2. The reagent card selecting and puncturing system of claim 1, wherein the reagent card selecting device comprises a reagent card lifting mechanism arranged below the card frame, and a first horizontal moving mechanism capable of driving the reagent card lifting mechanism to move along a preset track line.

3. The reagent card selecting and puncturing system of claim 2, wherein the reagent card jacking mechanism comprises a first linear actuating member and a jacking member in transmission connection with the first linear actuating member, and a limiting cavity is formed in the top end of the jacking member.

4. The reagent card selecting and puncturing system according to claim 1, wherein the elastic member causes the first and second cutter members to have a tendency to be folded with each other, the guide portion includes a guide hole formed at a junction of the first and second cutter members, and a tapered portion formed at a top end of the guide hole, and the guide seat is slidably connected to the guide hole, and the guide seat can drive the first and second cutter members to be separated from each other by the tapered portion.

5. The reagent card selecting and puncturing system according to claim 1, wherein the reagent card puncturing mechanism is arranged at the top end of the mounting seat, the mounting seat is penetrated with a avoiding hole for the puncturing knife to pass through, the guiding part comprises a vertical section which is respectively arranged at the outer sides of the first knife body part and the second knife body part and is in sliding connection with the avoiding hole, and an inclined section which is arranged at the top end of the vertical section and is contracted inwards, and the elastic part enables the first knife body part and the second knife body part to have a trend of separating from each other;

6. The reagent card selecting and puncturing system of claim 1, wherein the bottom end of the lifting seat is formed with a track extending in a horizontal direction, and the top ends of the first and second cutter members are slidably connected with the track.
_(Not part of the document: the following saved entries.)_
Lemma insert_asc_sorted x l :
  StronglySorted (fun a b => String.leb a b = true) l ->
  StronglySorted (fun a b => String.leb a b = true) (insert_asc x l).
Proof.
  induction 1 as [|y l Hs IH Hy]; simpl.
  - repeat constructor.
  - destruct (String.leb x y) eqn:E.
    + constructor; [constructor; assumption|].
      constructor; [exact E|].
      eapply Forall_impl; [|exact Hy].
      intros z Hz. eapply leb_trans; eauto.
    + constructor; [assumption|].
      rewrite <- insert_asc_perm. constructor; [|assumption].
      apply leb_false. assumption.
Qed.

Lemma sort_asc_sorted l :
  StronglySorted (fun a b => String.leb a b = true) (sort_asc l).
Proof.
  induction l as [|x l IH]; simpl; [constructor|].
  apply insert_asc_sorted. assumption.
Qed.

End Ordering.

(** C6.  When the sort returns, its result is a rearrangement of the
    merged list in which the raw [dataPubblicazione] strings never
    increase under lexical comparison, items with equal strings keep their
    order, and an item without the key counts as the empty string: only
    items whose key is empty come after it.  But the sort does not return
    on every merged list: the default of [x.get("dataPubblicazione", "")]
    covers the absent key and not the key present with [null], and with
    two or more merged items, one of them with a [null] date, the sort
    raises [TypeError], as it does on the two items [Ex2.undated] and
    [Ex.a1]. *)
Theorem C6_null_date_breaks_sort (items : list Item) :
  (merged_sort items = inl TypeError
   <-> 2 <= length items
       /\ exists x, In x items /\ dataPubblicazione x = Null)
  /\ (forall s,
        merged_sort items = inr s ->
        Permutation items s
        /\ StronglySorted key_ge s
        /\ (forall k, filter (fun y => date_key y =? k) s
                      = filter (fun y => date_key y =? k) items)
        /\ (forall xs a ys,
              s = xs ++ a :: ys -> dataPubblicazione a = Absent ->
              date_key a = EmptyString
              /\ Forall (fun b => date_key b = EmptyString) ys))
  /\ merged_sort [Ex2.undated; Ex.a1] = inl TypeError.
Proof.
  split; [|split; [|reflexivity]].
  - rewrite merged_sort_spec, <- sortable_false.
    destruct (sortable items); split; congruence.
  - intros s. rewrite merged_sort_spec.
    destruct (sortable items); [|discriminate].
    intros E. inversion E; subst; clear E.
    split; [apply sort_desc_perm|].
    split; [apply sort_desc_sorted|].
    split; [intros k; apply sort_desc_stable|].
    intros xs a ys E Ha.
    assert (Hk : date_key a = EmptyString)
      by (unfold date_key, sort_key; rewrite Ha; reflexivity).
    split; [assumption|].
    eapply sorted_after_empty; eauto. apply sort_desc_sorted.
Qed.

(** ** Diff *)

Section Diff.

Lemma filter_subseq {A} (f : A -> bool) l : subseq (filter f l) l.
Proof.
  induction l as [|x l IH]; simpl; [constructor|].
  destruct (f x); constructor; assumption.
Qed.

Lemma unseen_iff seen it :
  unseen seen it = true <-> (forall i, it_id it = Some i -> ~ In i seen).
Proof.
  unfold unseen. destruct (it_id it) as [j|].
  - rewrite negb_true_iff, mem_false. split.
    + intros Hn i E. inversion E; subst. assumption.
    + intros Hn. apply Hn. reflexivity.
  - split; [intros _ i E; discriminate | reflexivity].
Qed.

End Diff.

Lemma diff_exact (seen : list string) (items : list Item) :
  (forall it, In it (diff seen items) <->
              In it items /\ (forall i, it_id it = Some i -> ~ In i seen))
  /\ subseq (diff seen items) items.
Proof.
  split.
  - intros it. unfold diff. rewrite filter_In, unseen_iff. reflexivity.
  - apply filter_subseq.
Qed.

(** ** Commit *)

Section Commit.

Lemma fromkeys_fold l : fromkeys l = fold_left fromkeys_step l [].
Proof. reflexivity. Qed.

Lemma step_fold_In l : forall acc i,
  In i (fold_left fromkeys_step l acc) <-> In i acc \/ In i l.
Proof.
  induction l as [|k l IH]; intros acc i; simpl; [tauto|].
  rewrite IH. unfold fromkeys_step. destruct (mem k acc) eqn:E.
  - apply mem_In in E. split; [tauto|].
    intros [H|[<-|H]]; auto.
  - rewrite in_app_iff. simpl. tauto.
Qed.

Lemma step_fold_NoDup l : forall acc,
  NoDup acc -> NoDup (fold_left fromkeys_step l acc).
Proof.
  induction l as [|k l IH]; intros acc Hn; simpl; [assumption|].
  apply IH. unfold fromkeys_step. destruct (mem k acc) eqn:E; [assumption|].
  apply mem_false in E.
  apply NoDup_app; [assumption | repeat constructor; simpl; tauto |].
  intros x Hx [<-|[]]. contradiction.
Qed.

Lemma step_fold_absorb l : forall acc,
  (forall x, In x l -> In x acc) -> fold_left fromkeys_step l acc = acc.
Proof.
  induction l as [|k l IH]; intros acc Hin; simpl; [reflexivity|].
  unfold fromkeys_step at 2.
  assert (E : mem k acc = true) by (apply mem_In, Hin; left; reflexivity).
  rewrite E. apply IH. intros x Hx. apply Hin. right. assumption.
Qed.

Lemma step_fold_fresh l : forall acc,
  NoDup (acc ++ l) -> fold_left fromkeys_step l acc = acc ++ l.
Proof.
  induction l as [|k l IH]; intros acc Hn; simpl.
  - rewrite app_nil_r. reflexivity.
  - unfold fromkeys_step at 2.
    assert (E : mem k acc = false).
    { apply mem_false. intros Hk. apply NoDup_remove_2 in Hn.
      apply Hn. apply in_or_app. left. assumption. }
    rewrite E, IH; rewrite <- app_assoc; [reflexivity | assumption].
Qed.

Lemma fromkeys_In l i : In i (fromkeys l) <-> In i l.
Proof. rewrite fromkeys_fold, step_fold_In. simpl. tauto. Qed.

Lemma fromkeys_NoDup l : NoDup (fromkeys l).
Proof. rewrite fromkeys_fold. apply step_fold_NoDup. constructor. Qed.

Lemma commit_In prev ids i : In i (commit prev ids) <-> In i prev \/ In i ids.
Proof. unfold commit. rewrite fromkeys_In, in_app_iff. reflexivity. Qed.

Lemma commit_twice prev ids :
  commit (commit prev ids) ids = commit prev ids.
Proof.
  unfold commit at 1. rewrite fromkeys_fold, fold_left_app.
  rewrite (step_fold_fresh (commit prev ids) []);
    [|simpl; apply fromkeys_NoDup].
  simpl. apply step_fold_absorb.
  intros x Hx. apply commit_In. right. assumption.
Qed.

End Commit.

(** ** Statements on a connection without fault *)

Section Statements.

Lemma execute_no_fault stmt d :
  execute stmt (mkConn d None)
  = match stmt d with
    | Some d' => (inr tt, mkConn d' None)
    | None => (inl IntegrityError, mkConn d None)
    end.
Proof. unfold execute. simpl. destruct (stmt d); reflexivity. Qed.

Lemma for_each_exec_all {A} (f : A -> DB -> option DB) l : forall d,
  for_each l (fun x => execute (f x)) (mkConn d None)
  = (if fst (exec_all (map f l) d) then inr tt else inl IntegrityError,
     mkConn (snd (exec_all (map f l) d)) None).
Proof.
  induction l as [|a l IH]; intros d; simpl; [reflexivity|].
  unfold bind. rewrite execute_no_fault.
  destruct (f a d) as [d'|]; [apply IH | reflexivity].
Qed.

Lemma has_pair_In p l : has_pair p l = true <-> In p l.
Proof.
  unfold has_pair. rewrite existsb_exists. destruct p as [a b]. split.
  - intros ([a' b'] & Hin & E). simpl in E.
    apply andb_true_iff in E. destruct E as [E1 E2].
    apply String.eqb_eq in E1, E2. subst. assumption.
  - intros Hin. exists (a, b). simpl. rewrite !String.eqb_refl. auto.
Qed.

Lemma has_pair_app p l1 l2 :
  has_pair p (l1 ++ l2) = has_pair p l1 || has_pair p l2.
Proof. unfold has_pair. apply existsb_app. Qed.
7. The reagent card selecting and puncturing system according to claim 1, wherein the reagent card adjusting device comprises a plurality of parallel clamping seats and a plurality of third horizontal moving mechanisms connected with the clamping seats one by one, the top end of each clamping seat is provided with a second accommodating cavity, the second accommodating cavity extends along the vertical direction and is in sliding connection with the reagent card, and the third horizontal moving mechanisms can drive the clamping seat connected with the third horizontal moving mechanisms to do horizontal reciprocating motion along the vertical direction of a preset track line.